Scientist carried out high-sensitivity observations with ALMA and discovered light from ionised oxygen in SXDF-NB1006-2, making this the most distant unambiguous detection of oxygen ever discovered.

Oxygen in SXDF-NB1006-2 was found to be ten times less abundant than it is in the Sun.

This galaxy — which we're observing as it was just 700 million years after the birth of the universe.

The astronomers did not discover the oxygen in mass amounts. “The small abundance is expected because the Universe was still young and had a short history of star formation at that time,” Naoki Yoshida, of the University of Tokyo, said in a statement.

“Studying heavy elements also gives us a hint to understand how the galaxies were formed and what caused the cosmic reionization.” said Inoue.

Previous study implies that, after the universe was born in the Big Bang about 13.8 billion years ago the universe was too hot that all of the atoms that existed were separated into positively charged nuclei and negatively charged electrons.

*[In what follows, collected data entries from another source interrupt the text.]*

Lemma append_row_moves key mb i tr th p ra t e :
  pg_inv t -> pg_mailboxes t !! key = Some mb -> 0 <= p ->
  wp (append_row key mb i tr th p ra) (fun r t' _ => match r with Ok _ => advance key [] t t' | Raise _ => True end) t e.
Proof.
  intros Ht Hk Hp. pose proof (pi_mailbox t Ht key mb Hk) as Hok.
  pose proof (mo_bounds _ _ _ Hok). pose proof (mo_generation _ _ _ Hok).
  unfold append_row. wp_steps; try done.
  all: match goal with Hc : item_check ?it = true, Hst : accepted_status _ _ ?now = (?st, ?o) |- _ =>
         assert (Hit : item_ok key (mb_accepted_sequence mb + 1) it) by (split; simpl; done || lia);
         pose proof (fun g => accept_advance key mb it st o p g now (clock_at (S (S (ticks e))))) as Hadv end.
  - refine (Hadv 1 l t Ht Hk _ Hit _ _ _ _ _ _); try done. intros _. split; [|done].
    replace key with (mb_tenant_id mb, mb_session_id mb); [done|].
    destruct key. by rewrite (mo_tenant _ _ _ Hok), (mo_session _ _ _ Hok).
  - refine (Hadv 0 (pg_ready t) t Ht Hk _ Hit _ _ _ _ _ _); try done. intros _. split; [done|]. intros ->.
    unfold accepted_status in *. destruct (mb_status mb); repeat case_match; simplify_eq/=; done.
Qed.

(** The message is the new end of the log. *)
Definition logged (key : session_key) (i : string) (t t' : PgStore) : Prop :=
  pg_view key t' = ((pg_view key t).1 ++ [i], (pg_view key t).2).

Lemma append_row_logged key mb i tr th p ra t e :
  pg_inv t -> pg_mailboxes t !! key = Some mb ->
  wp (append_row key mb i tr th p ra) (fun r t' _ => match r with Ok _ => logged key i t t' | Raise _ => True end) t e.
Proof.
  intros Ht Hk. pose proof (mo_bounds _ _ _ (pi_mailbox t Ht key mb Hk)). unfold append_row. wp_steps; try done.
  all: unfold logged, pg_view, session_view; simpl; rewrite lookup_insert_eq, Hk; unfold pg_items_of at 1; simpl; rewrite lookup_insert_eq.
  all: simpl; rewrite (inbound_ids_app mb) by (done || lia); done.
Qed.

(** A new mailbox row changes no view, and an item is appended once. *)
Lemma append_item_moves key i tr th p ra t e :
  pg_inv t -> 0 <= p ->
  wp (append_item key i tr th p ra) (fun r t' _ => match r with Ok _ => advance key [] t t' /\ logged key i t t' | Raise _ => True end) t e.
Proof.
  intros Ht Hp. assert (Hrow : forall mb t0 e0, pg_inv t0 -> pg_mailboxes t0 !! key = Some mb ->
    wp (append_row key mb i tr th p ra) (fun r t' _ => match r with Ok _ => advance key [] t0 t' /\ logged key i t0 t' | Raise _ => True end) t0 e0).
  { intros mb t0 e0 Ht0 Hk. apply wp_intro. intros r t' e' Hrun.
    pose proof (wp_run _ _ _ _ _ _ _ (append_row_moves key mb i tr th p ra t0 e0 Ht0 Hk Hp) Hrun).
    pose proof (wp_run _ _ _ _ _ _ _ (append_row_logged key mb i tr th p ra t0 e0 Ht0 Hk) Hrun). by destruct r. }
  unfold append_item, ensure_row. wp_steps; try done.
  - by apply Hrow.
  - destruct (ensure_new key (clock_at (ticks e)) t) as (Ht1 & Hv & Hle); [done..|].
    eapply wp_mono; [apply Hrow; [exact Ht1|apply lookup_insert_eq]|].
    intros [u|x] t' e'; [|done]. intros [Ha Hl]. split; [by eapply advance_after|]. unfold logged in *. by rewrite Hl, Hv.
Qed.
End mailbox.

(** ** The tables of the turns *)

Abbreviation session_table := (gmap session_key SessionRecord).
Abbreviation turn_table := (gmap id_key TurnRecord).
Abbreviation event_table := (gmap session_key (gmap Z HistoryRow)).
Abbreviation inbound_table := (gmap id_key InboundRow).

Definition events_of (key : session_key) (ev : event_table) : gmap Z HistoryRow := default ∅ (ev !! key).

(** Histories are numbered without gaps up to the next number of their session, and every event
    belongs to a turn that was committed; a message has one turn. *)
Record core_inv (ss : session_table) (tt : turn_table) (ev : event_table) : Prop := {
  ci_session key r : ss !! key = Some r -> 1 <= sr_next_sequence r /\ 0 <= sr_version r /\ 0 <= sr_lease_epoch r;
  ci_numbers key r n : ss !! key = Some r -> is_Some (events_of key ev !! n) <-> 1 <= n < sr_next_sequence r;
  ci_none key : ss !! key = None -> events_of key ev = ∅;
  ci_turn key n h : events_of key ev !! n = Some h ->
    exists t, tt !! (key.1, hi_turn_id h) = Some t /\ tu_status t = turn_committed;
  ci_one k k' t t' : tt !! k = Some t -> tt !! k' = Some t' -> k.1 = k'.1 -> tu_inbound_id t = tu_inbound_id t' -> k = k';
}.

SXDF-NB1006-2,would have been a prototype of the sources responsible for reionization. The young galaxy is also considered to have very little un-ionised hydrogen gas, and only a small amount of dust, which is made up of heavy elements.

“Something unusual may be happening in this galaxy . I suspect that almost all the gas is highly ionised,” Inoue said.

The study was published in the journal Science.